Peripheral artery disease (PAD) increases the risk of cardiovascular events, such as stroke and myocardial infarction. Antiplatelet therapy, particularly aspirin, has been essential in the management of PAD, although its effectiveness may be limited in high-risk patients. Recently, ticagrelor, a P2Y12 receptor inhibitor, has been shown to be an effective alternative or adjunctive treatment to aspirin. However, the optimal therapeutic strategy for PAD remains unclear, especially when comparing dual therapy with ticagrelor plus aspirin with monotherapy with either antiplatelet agent alone. While dual therapy has been shown to be effective in other cardiovascular diseases, its impact on PAD outcomes, particularly safety and efficacy, requires further investigation. A systematic search was performed in PubMed, Scopus, Embase, and Web of Science, following PRISMA guidelines, including studies up to March 19, 2025. We included only randomized controlled trials (RCTs) comparing the use of ticagrelor plus aspirin with monotherapy antiplatelet alone in patients with PAD. Our main outcomes were myocardial infarction, mortality, limb ischemia, and hemorrhagic events.
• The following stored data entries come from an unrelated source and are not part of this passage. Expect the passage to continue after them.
(* ===== verification/ClientSafe.v ===== *)
(** * The engine never gets stuck

    An invariant of a connected client, kept by every operation of its engine
    in every order, under which every operation comes to an end, on a network
    that takes what it is given and brings whole, well-formed packets. *)

From S2P Require Import Prelude Cursor MqttPacket MqttCodec MqttPublish MqttRead.
From S2P Require Import Platform Heap World ClientQueue ClientInv Sample ClientRun ClientNet ClientWrite ClientReceive ClientCycle ClientRetry ClientRead ClientCallback.

Section safe.
Context `{P : Platform} `{CharModel} `{EvalOrder} (net_fuel client : nat).

(** ** The invariant *)

(** A packet that can be written, and shown to the user when that fails. *)
Definition writable (k : chunk) : Prop :=
  sendable k /\ chunk_size k <= Z.of_nat net_fuel /\ (packet_type k = PUBLISH -> exists m, message_of k m).

(** What is true of the chunks in a queue. *)
Definition fits (n : queue_name) (k : chunk) : Prop :=
  match n with
  | WritePending => chunk_state k = PACKET_CHUNK_WRITE_PENDING /\ writable k
  | AckPending => chunk_state k = PACKET_CHUNK_ACK_PENDING /\ writable k
  | UserEvent => have_owner k = 0 /\ exists evs, tells k evs
  end.
(* ===== verification/MainState.v ===== *)
(** * The device's main task: its state

    The data of [src/src/iot_main.c] and of the part of [src/src/iot_api.c] that
    it works with, as [src/src/include/iot_main.h] declares them, and the
    interface of the layers below: the board, the timers, the non-volatile
    store, the easy setup and the MQTT client. *)

From S2P Require Import Prelude.

(** ** Enumerations *)

Inductive iot_state :=
| IOT_STATE_INITIALIZED | IOT_STATE_PROV_SLEEP | IOT_STATE_PROV_ENTER | IOT_STATE_PROV_CONFIRM
| IOT_STATE_PROV_DONE | IOT_STATE_CLOUD_DISCONNECTED | IOT_STATE_CLOUD_CONNECTED.
#[export] Instance iot_state_eq_dec : EqDecision iot_state.
Proof. solve_decision. Defined.

Inductive iot_state_opt := IOT_STATE_OPT_NONE | IOT_STATE_OPT_NEED_INTERACT | IOT_STATE_OPT_CLEANUP.
#[export] Instance iot_state_opt_eq_dec : EqDecision iot_state_opt.
Proof. solve_decision. Defined.

Inductive iot_connect_type := IOT_CONNECT_TYPE_REGISTRATION | IOT_CONNECT_TYPE_COMMUNICATION.

Inductive iot_wifi_mode := IOT_WIFI_MODE_OFF | IOT_WIFI_MODE_SCAN | IOT_WIFI_MODE_STATION | IOT_WIFI_MODE_SOFTAP.

Inductive gg_connection_request_status :=
| GG_CONNECTION_REQUEST_STATUS_NOT_INITIALIZED | GG_CONNECTION_REQUEST_STATUS_WAITING
| GG_CONNECTION_REQUEST_STATUS_SUCCESS | GG_CONNECTION_REQUEST_STATUS_FAIL.
#[export] Instance gg_status_eq_dec : EqDecision gg_connection_request_status.
Proof. solve_decision. Defined.
Definition st_conn_start_ex (ext_args : option iot_ext_args_t) : M Z :=
  match ext_args with
  | None => mret IOT_ERROR_INVALID_ARGS
  | Some x =>
      same ← on_work_thread;
      if (same : bool) then mret IOT_ERROR_BAD_REQ
      else if negb (x_start_pt x =? IOT_STATUS_CONNECTING) && negb (x_start_pt x =? IOT_STATUS_PROVISIONING)
      then mret IOT_ERROR_BAD_REQ
      else
        otm ← getc ownership_validation_type;
        if negb (x_skip_usr_confirm x) && negb (Z.land otm IOT_OVF_TYPE_BUTTON =? 0)
           && negb (x_status_cb x) && (x_start_pt x =? IOT_STATUS_PROVISIONING)
        then mret IOT_ERROR_BAD_REQ
        else
          with_conn_lock (
            s ← getc curr_state;
            when (negb (bool_decide (s = IOT_STATE_INITIALIZED))) (iot_cleanup false;; mret tt);;
            setc (set_curr_state IOT_STATE_INITIALIZED);;
            iot_err ← (if x_start_pt x =? IOT_STATUS_CONNECTING then start_connecting else start_provisioning x);
            if negb (iot_err =? IOT_ERROR_NONE) then mret iot_err
            else when (x_status_cb x) (set_callback true (x_maps x));; mret iot_err)
  end.

(** [iot_info_data_t], and what is asked for. *)
Inductive iot_info_type_t := IOT_INFO_TYPE_IOT_STATUS_AND_STAT | IOT_INFO_TYPE_IOT_PROVISIONED | IOT_INFO_TYPE_OTHER.
Inductive iot_info_data_t := st_status (iot_status stat_lv : Z) | provisioned (there : bool).

Definition st_info_get (info_type : iot_info_type_t) : M (Z * option iot_info_data_t) :=
  locked ← dev d_lock;
  if negb locked then mret (IOT_ERROR_BAD_REQ, None)
  else
    match info_type with
    | IOT_INFO_TYPE_IOT_STATUS_AND_STAT =>
        stat ← getc reported_stat;
        if negb (stat =? 0) then
          mret (IOT_ERROR_NONE, Some (st_status (Z.land stat IOT_STATUS_ALL) (Z.shiftr stat 8)))
        else mret (IOT_ERROR_BAD_REQ, None)
    | IOT_INFO_TYPE_IOT_PROVISIONED =>
        there ← gets (fun w => iot_nv_prov_data_exist (m_env w));
        mret (IOT_ERROR_NONE, Some (provisioned there))
    | IOT_INFO_TYPE_OTHER => mret (IOT_ERROR_INVALID_ARGS, None)
    end.
End main.
(** C35: every operation of the device returns.  In a world where no string of
    the context has been freed, whoever wants to be told of an interaction has
    given a callback, and every state update in the queue has its parameter
    ([sane true]), each call of the library, timer, request and round of the task
    returns: it neither goes on for ever nor follows a null or dangling pointer
    nor frees anything twice.  Afterwards the world is sane again; only a start,
    which frees the provisioning data and may find none to load, can leave freed
    strings behind ([stale_provisioning_data_freed_twice]).

    It needs a board whose clock runs ([Clock]: a wait for the server lasts at
    most 50 rounds of 100 ms); callbacks, a handler and a loading of data that do
    not leave freed strings themselves ([SaneCalls]); and memory while a
    registration is handled, which without it reads an array that has not been
    initialised.  The functions of the MQTT client are taken to return: that is
    not so at the end of a connection ([end_of_stream_hangs]). *)
Theorem main_operations_end op w :
  sane true w -> (op = op_round -> memory_for_registration w) ->
  exists w', run_main_op wait_fuel op w = Ret (tt, w') /\ sane (negb (loads op)) w'.
Proof.
  intros Hw Hmem.
  assert (Htt : forall {A} b (m : st mworld A), total (sane true) m (sane b) ->
    exists w', (m;; mret tt) w = Ret (tt, w') /\ sane b w').
  { intros A b m Hm. destruct (Hm w Hw) as (a & w' & E & Hw'). exists w'. by rewrite (bind_ret _ _ _ _ _ E). }
  assert (Hunit : forall m : st mworld unit, returns true m -> exists w', m w = Ret (tt, w') /\ sane true w').
  { intros m Hm. destruct (Hm w Hw) as ([] & w' & E & Hw'). by exists w'. }
  destruct op; cbn [run_main_op loads negb].
  - apply Htt, start_returns.
  - apply Htt, start_ex_returns.
  - apply Htt, conn_cleanup_returns.
  - apply Hunit. unfold _iot_state_timeout_cb. returns.
  - apply Hunit. unfold _next_connection_retry_timeout. returns.
  - apply Htt. as_returns. unfold iot_easysetup_request. returns.
  - apply Htt, returns_state_update.
  - destruct (round_returns w Hw (Hmem eq_refl)) as (a & w' & E & Hw'). exists w'. by rewrite (bind_ret _ _ _ _ _ E).
Qed.
End connect.

(** ** A concrete instance *)

#[export] Instance sim_clock : Clock.
Proof.
  refine {| time_left (_ : nat) (e : @denv sim_device) := sim_left e |}; cbn; try (by intros); try lia.
  by intros ms tm e e' [= _ <-].
Defined.
(* ===== verification/HttpParse.v ===== *)
(** * Easy setup over HTTP: the parser of requests

    [src/src/easysetup/http/iot_easysetup_http_parser.c].  A request is parsed
    in the buffer it was received in, with [strtok]: tokens are ended by zeros
    that are written over the character behind them.  Pointers are offsets into
    the buffer; to read at an offset behind its end is undefined.

    Behind the definitions: what [strtok] does to a token, and the loop over the
    headers of a request. *)

From S2P Require Import Prelude MainState UtilUrl.

(** ** C strings *)


(** How many elements in front satisfy [f]. *)
Fixpoint span (f : Z -> bool) (l : list Z) : nat :=
  match l with x :: l => if f x then S (span f l) else O | [] => O end.

Definition is_delim (delim : list Z) (b : Z) : bool := bool_decide (b ∈ delim).
Definition tolower (b : Z) : Z := if (65 <=? b) && (b <=? 90) then b + 32 else b.

(** What a token is made of. *)
Definition in_token (delim : list Z) (b : Z) : bool := negb (b =? 0) && negb (is_delim delim b).

(** A buffer, and the pointer that [strtok] keeps between its calls. *)
Record lexer := Lexer { buffer : list Z; saved : option nat }.

Section lexer.
Abbreviation M := (st lexer).

Definition byte_at (i : nat) : M Z := s ← gets buffer; need (s !! i).
Definition end_token (i : nat) : M unit := modify (fun x => Lexer (<[i := 0]> (buffer x)) (saved x)).
Definition save (i : nat) : M unit := modify (fun x => Lexer (buffer x) (Some i)).
(* ===== verification/HttpRequest.v ===== *)
(** * Easy setup over HTTP: requests and what the parser makes of them

    A request as HTTP writes it is read back ([parser_reads_requests]); two
    kinds of requests that are read wrongly, one of them from behind the
    buffer. *)

From S2P Require Import Prelude MainState UtilUrl HttpParse.

(** A request and its text. *)
Record request := Request {
  r_method : list Z; r_uri : list Z; r_prot : list Z; r_headers : list (list Z * list Z); r_body : list Z
}.
Definition print_head (r : request) : list Z :=
  r_method r ++ 32 :: r_uri r ++ 32 :: r_prot r ++ crlf ++ print_headers (r_headers r) ++ crlf.
Definition print_request (r : request) : list Z := print_head r ++ r_body r.

Definition word_ok (delim s : list Z) : Prop := s <> [] /\ Forall (fun b => in_token delim b = true) s.
Record request_ok (r : request) : Prop := {
  method_ok : word_ok [32; 9; 13; 10] (r_method r);
  uri_ok : word_ok [32; 9] (r_uri r);
  prot_ok : word_ok [32; 9; 13; 10] (r_prot r);
  headers_ok : Forall (fun h => key_ok h.1 /\ value_ok h.2) (r_headers r);
  few_headers : (length (r_headers r) <= 16)%nat
}.

(** What the parser should make of a request whose head announces [len]
    bytes. *)
Definition understood (rx_buffer_len : nat) (o : outs) (r : request) (len : Z) : Z * outs :=
  if bool_decide (r_method r = lit "GET") then
    (IOT_ERROR_NONE, Outs (o_payload o) (get_cmd (r_uri r)) D2D_GET (o_content_len o))
  else if bool_decide (r_method r = lit "POST") then
    if len <? 0 then (IOT_ERROR_EASYSETUP_HTTP_PARSE_FAIL, o)
    else if len =? 0 then (IOT_ERROR_NONE, Outs None (post_cmd (r_uri r)) D2D_POST (o_content_len o))
    else if bool_decide (length (print_head r) < rx_buffer_len)%nat then
      (IOT_ERROR_NONE, Outs (Some (length (print_head r))) (post_cmd (r_uri r)) D2D_POST len)
    else (IOT_ERROR_EASYSETUP_HTTP_PARSE_FAIL, o)
  else (IOT_ERROR_NONE, Outs (o_payload o) (o_cmd o) D2D_ERROR (o_content_len o)).

(** The three words of the first line. *)
Lemma first_line m u v rest :
  word_ok [32; 9; 13; 10] m -> word_ok [32; 9] u -> word_ok [32; 9; 13; 10] v -> forall sv (B : Type)
    (f : option nat -> option nat -> option nat -> st lexer B),
  (method ← strtok (Some O) [32; 9; 13; 10]; uri ← strtok None [32; 9]; prot ← strtok None [32; 9; 13; 10];
   f method uri prot) (Lexer (m ++ 32 :: u ++ 32 :: v ++ crlf ++ rest) sv)
  = f (Some O) (Some (S (length m))) (Some (S (S (length m + length u))))
      (Lexer (m ++ 0 :: u ++ 0 :: v ++ 0 :: 10 :: rest) (Some (length (m ++ 0 :: u ++ 0 :: v ++ [0])))).
Proof.
  intros [Hm0 Hm] [Hu0 Hu] [Hv0 Hv] sv B f.
  erewrite bind_ret.
  2: { apply (strtok_spec _ _ [] [] m 32 (u ++ 32 :: v ++ crlf ++ rest)); done || constructor || set_solver. }
  cbn [app length].
  replace (m ++ 0 :: u ++ 32 :: v ++ crlf ++ rest) with ((m ++ [0]) ++ [] ++ u ++ 32 :: v ++ crlf ++ rest)
    by by simplify_list_eq.
  erewrite bind_ret.
  2: { apply strtok_spec; [|constructor|done|done|set_solver|done]. f_equal. simpl_length. lia. }
  replace ((m ++ [0]) ++ [] ++ u ++ 0 :: v ++ crlf ++ rest)
    with ((m ++ 0 :: u ++ [0]) ++ [] ++ v ++ 13 :: 10 :: rest) by (unfold crlf; by simplify_list_eq).
  erewrite bind_ret.
  2: { apply strtok_spec; [|constructor|done|done|set_solver|done]. f_equal. simpl_length. lia. }
  f_equal.
  - f_equal. simpl_length. lia.
  - f_equal. simpl_length. lia.
  - f_equal; [by simplify_list_eq|]. f_equal. simpl_length. lia.
Qed.

(** The request line is still there when the headers have been read. *)
Lemma uri_still_there s m u l n sv :
  take n s = m ++ 0 :: u ++ 0 :: l -> Forall (fun b => b <> 0) u ->
  string_at (S (length m)) (Lexer s sv) = Ret (u, Lexer s sv).
Proof.
  intros Hs Hu. apply string_at_spec with (rest := l ++ drop n s); [|done].
  rewrite <- (take_drop n s) at 1. rewrite Hs. replace (S (length m)) with (length (m ++ [0])) by (simpl_length; lia).
  replace ((m ++ 0 :: u ++ 0 :: l) ++ drop n s) with ((m ++ [0]) ++ u ++ 0 :: l ++ drop n s) by by simplify_list_eq.
  apply drop_app_length.
Qed.
(* ===== verification/SetupRun.v ===== *)
(** * Easy setup over HTTP: the server and the steps of the setup

    [src/src/easysetup/http/iot_easysetup_http.c] and
    [src/src/easysetup/http/tcp/iot_easysetup_httpd.c], with the confirmation by
    the user of [src/src/easysetup/http/tcp/iot_easysetup_d2d_tcp.c].

    The server is a task of its own.  It reads a request from its connection,
    hands it to the main task through the work queue of [MainRun], waits for the
    answer in a queue of its own, and writes a response.  A string is the bytes
    in front of its terminator. *)

From S2P Require Import Prelude Cursor MainState MainRun UtilUrl HttpParse.

(** ** Data *)

Definition IOT_ERROR_EASYSETUP_400_BASE : Z := -400.
Definition IOT_ERROR_EASYSETUP_INVALID_CMD : Z := -401.
Definition IOT_ERROR_EASYSETUP_INVALID_REQUEST : Z := -402.
Definition IOT_ERROR_EASYSETUP_INVALID_SEQUENCE : Z := -403.
Definition IOT_ERROR_EASYSETUP_INVALID_QR : Z := -421.
Definition IOT_ERROR_EASYSETUP_INVALID_SERIAL_NUMBER : Z := -422.
Definition IOT_ERROR_EASYSETUP_500_BASE : Z := -500.
Definition IOT_ERROR_EASYSETUP_INTERNAL_SERVER_ERROR : Z := -501.
Definition IOT_ERROR_EASYSETUP_QUEUE_SEND_ERROR : Z := -507.
Definition IOT_ERROR_EASYSETUP_QUEUE_RECV_ERROR : Z := -508.
Definition IOT_ERROR_EASYSETUP_SERIAL_NOT_FOUND : Z := -523.
Definition IOT_ERROR_EASYSETUP_CONFIRM_DENIED : Z := -524.
Definition IOT_ERROR_EASYSETUP_HTTP_RECV_FAIL : Z := -561.
Definition IOT_ERROR_EASYSETUP_HTTP_PEER_CONN_CLOSED : Z := -564.
Definition IOT_ERROR_EASYSETUP_CIPHER_ERROR : Z := -407.

Definition IOT_STAT_LV_CONN : Z := 4.
Definition OVF_BIT_JUSTWORKS : Z := 0.
Definition OVF_BIT_QR : Z := 1.
Definition OVF_BIT_SERIAL_NUMBER : Z := 4.
Definition RX_BUFFER_MAX : nat := 1024.

(** The value of a step in [enum iot_easysetup_step]. *)
Definition step_no (s : iot_easysetup_step) : Z :=
  match s with
  | IOT_EASYSETUP_STEP_DEVICEINFO => 0 | IOT_EASYSETUP_STEP_KEYINFO => 1 | IOT_EASYSETUP_STEP_CONFIRMINFO => 2
  | IOT_EASYSETUP_STEP_CONFIRM => 3 | IOT_EASYSETUP_STEP_WIFISCANINFO => 4
  | IOT_EASYSETUP_STEP_WIFIPROVIONINGINFO => 5 | IOT_EASYSETUP_STEP_SETUPCOMPLETE => 6
  | IOT_EASYSETUP_STEP_LOG_SYSTEMINFO => 7 | IOT_EASYSETUP_STEP_LOG_CREATE_DUMP => 8
  | IOT_EASYSETUP_STEP_LOG_GET_DUMP => 9
  end.

(** [struct iot_easysetup_payload], as a response. *)
Record iot_easysetup_payload := EsPayload {
  es_step : iot_easysetup_step; es_err : Z; es_payload : option (list Z)
}.

Inductive iot_wifi_event_t := IOT_WIFI_EVENT_SOFTAP_STA_JOIN | IOT_WIFI_EVENT_SOFTAP_STA_LEAVE | IOT_WIFI_EVENT_SOFTAP_STA_FAIL.
(** A request out of order: nothing reaches the main task. *)
Lemma refused_spec cmd payload s w :
  cmd = Some s -> (payload = None -> s = IOT_EASYSETUP_STEP_SETUPCOMPLETE) ->
  step_no s < 7 -> may_follow false (ref_step w) s = false ->
  _iot_easysetup_gen_post_payload others cmd payload w
  = Ret ((IOT_ERROR_EASYSETUP_INVALID_SEQUENCE, None), with_step 0 w).
Proof.
  intros -> Hpl H7 Hno. unfold _iot_easysetup_gen_post_payload.
  replace (bool_decide (payload = None) && _ && _) with false.
  2: { case_bool_decide as Hp; [|done]. rewrite (Hpl Hp). done. }
  set (jump := if bool_decide (s = IOT_EASYSETUP_STEP_WIFIPROVIONINGINFO) then _ else _).
  destruct (in_sequence_spec s jump w) as (ok & E & Hiff). rewrite (bind_ret _ _ _ _ _ E).
  destruct ok; [|done]. exfalso. assert (Hyes : may_follow false (ref_step w) s = true); [|by rewrite Hyes in Hno].
  apply may_follow_cases. destruct (proj1 Hiff eq_refl) as [?|[Hr|Hr]]; [lia|auto|].
  unfold jump in Hr. case_bool_decide as Hs; [|by apply not_elem_of_nil in Hr]. subst s. cbn in Hr |- *. set_solver.
Qed.

(** The other tasks may only set it back, as the callback of the Wi-Fi does. *)
Class SetBack := { set_back w u w' : others w = Ret (u, w') -> ref_step w' = ref_step w \/ ref_step w' = 0 }.
Context `{!SetBack}.
#[local] Set Default Proof Using "Type*".

Lemma response_still : still response_receive.
Proof.
  unfold response_receive. apply still_bind; [apply still_main|intros there]. destruct there; cbn [negb]; [|apply still_ret].
  apply still_bind; [apply still_main|intros l]. destruct l; cbn [negb]; [|apply still_ret].
  intros w a w' E. rewrite bind_gets in E. destruct (easysetup_resp_queue w); by injection E as <- <-.
Qed.

Lemma await_moves s w a w' : await_answer others s w = Ret (a, w') -> ref_step w' = ref_step w \/ ref_step w' = 0.
Proof.
  intros E. unfold await_answer in E. apply bind_inv in E as (u & w1 & E1 & E).
  unfold wait_response in E1. apply bind_inv in E1 as (v & w0 & E0 & E1). rewrite bind_gets in E1.
  destruct (resp_bit w0); [|done]. injection E1 as <- <-.
  apply bind_inv in E as (r & w2 & E2 & E). apply response_still in E2. cbn in E2.
  assert (w' = w2) as -> by (destruct r as [r|]; [destruct (negb _)|]; by injection E).
  rewrite E2. by eapply set_back.
Qed.
(** C30: A GET whose turn it is, with a head that fits the buffer and a path
    without a line end, is served, however the network cuts it: the answer of
    the main task is written to the connection as a response with the status
    200, the step counts as taken, and the connection is ready for the next
    request. *)
Theorem get_request_served fuel h o r s more w :
  request_ok r -> value_ok (r_uri r) -> r_method r = lit "GET" -> get_cmd (r_uri r) = Some s ->
  (length (print_head r) < RX_BUFFER_MAX)%nat -> (RX_BUFFER_MAX <= fuel)%nat ->
  m_work (h_main w) = [] -> easysetup_resp_queue w = [] -> may_follow true (ref_step w) s = true ->
  zlen (reply s) < 2147483648 -> incoming h (h_net w) = print_head r ++ more ->
  exists n e len e' w', (length (print_head r) <= n)%nat /\ incoming h e = drop n (print_head r ++ more) /\
    port_net_write h (response http_status_200 (reply s)) e = (len, e') /\
    serve_request others LONG_MAX fuel h o w
    = Ret (if len <? 0 then inl IOT_ERROR_EASYSETUP_INTERNAL_SERVER_ERROR else inr (Outs (o_payload o) (Some s) D2D_GET 0), w') /\
    h_net w' = e' /\ tx_buffer w' = None /\ ref_step w' = step_no s + 1 /\ easysetup_resp_queue w' = [].
Proof.
  intros Hok Huri Hget Hcmd Hfit Hf Hw Hq Hm Hlen Hin. unfold serve_request.
  destruct (packet_read others h RX_BUFFER_MAX fuel [] w Hw) as (res & e & E & Hres); [cbn [length]; lia|cbn [length]; lia|done|].
  unfold head_read in Hres. cbn [app] in Hres. rewrite Hin in Hres.
  assert (Hhead : find_head (take (RX_BUFFER_MAX - 1) (print_head r ++ more)) = Some (length (print_head r) - 4)%nat).
  { rewrite take_app_ge by lia. by apply head_of_request. }
  rewrite Hhead in Hres. destruct Hres as (n & Hn & _ & -> & Hrest).
  pose proof (find_head_within _ _ Hhead) as Hin4.
  change (filled RX_BUFFER_MAX []) with (repeat 0 RX_BUFFER_MAX) in E. rewrite bind_ret with (1 := E). cbn [Z.eqb negb].
  assert (H4 : (length (print_head r) <= n)%nat).
  { pose proof (head_of_request r [] Hok Huri) as Hh. apply find_head_within in Hh. rewrite app_nil_r in Hh. lia. }
  set (o1 := Outs _ _ _ 0). destruct (get_request_parsed r n RX_BUFFER_MAX more o1 Hok Hget H4 (with_net e w)) as (b & Ep).
  rewrite bind_ret with (1 := Ep). unfold read_body. cbn [o_type]. rewrite bind_mret. cbn [negb].
  change (IOT_ERROR_NONE =? 0) with true. cbn [negb o_cmd o_type]. rewrite Hcmd.
  destruct (get_handled s None (with_net e w) Hq Hm Hlen) as (w1 & E1 & Hnet & Htx & Hr & Hq1). cbn [h_net with_net] in Hnet.
  rewrite bind_ret with (a := tt) (s' := w1); [|by unfold payload_text; cbn [o_type]; rewrite bind_mret].
  destruct (port_net_write h (response http_status_200 (reply s)) e) as [len e'] eqn:Ew.
  exists n, e, len, e', (with_tx None (with_net e' w1)). split_and!; try done.
  unfold send_response. rewrite bind_gets, Htx. rewrite bind_ret with (a := len) (s' := with_net e' w1); [done|].
  unfold net. by rewrite Hnet, Ew.
Qed.
End serving.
Hazard Ratio (HR) with 95% Confidence Intervals (CI) were calculated using a random-effects model. Heterogeneity was assessed with I2 statistics. Three RCTs were included from 280 studies obtained through the search. In 1,702 patients, no statistically significant differences were found in myocardial infarction (HR: 1.18; 95% CI: 0.70-1.96; p=0.54), mortality (HR: 0.73; 95% CI: 0.49-1.08; p=0.12), limb ischemia (HR: 0.64; 95% CI: 0.39-1.05; p=0.08), and hemorrhagic events (HR: 1.27; 95% CI: 0.32-4.99; p=0.74) between dual therapy and monotherapy.This meta-analysis is the first to evaluate the comparative effectiveness of dual treatment with ticagrelor plus aspirin versus monotherapy with either antiplatelet agent alone in patients with PAD. Although the results indicated no statistically significant differences between the two treatment strategies in terms of myocardial infarction, mortality, limb ischemia, or bleeding events, the absence of a clear benefit of dual therapy suggests that monotherapy may be a reasonable approach for the management of PAD in these patients. However, given the limitations of this analysis, including the number of studies, further RCTs are necessary to confirm these findings and provide more definitive guidance on the optimal treatment strategy for PAD.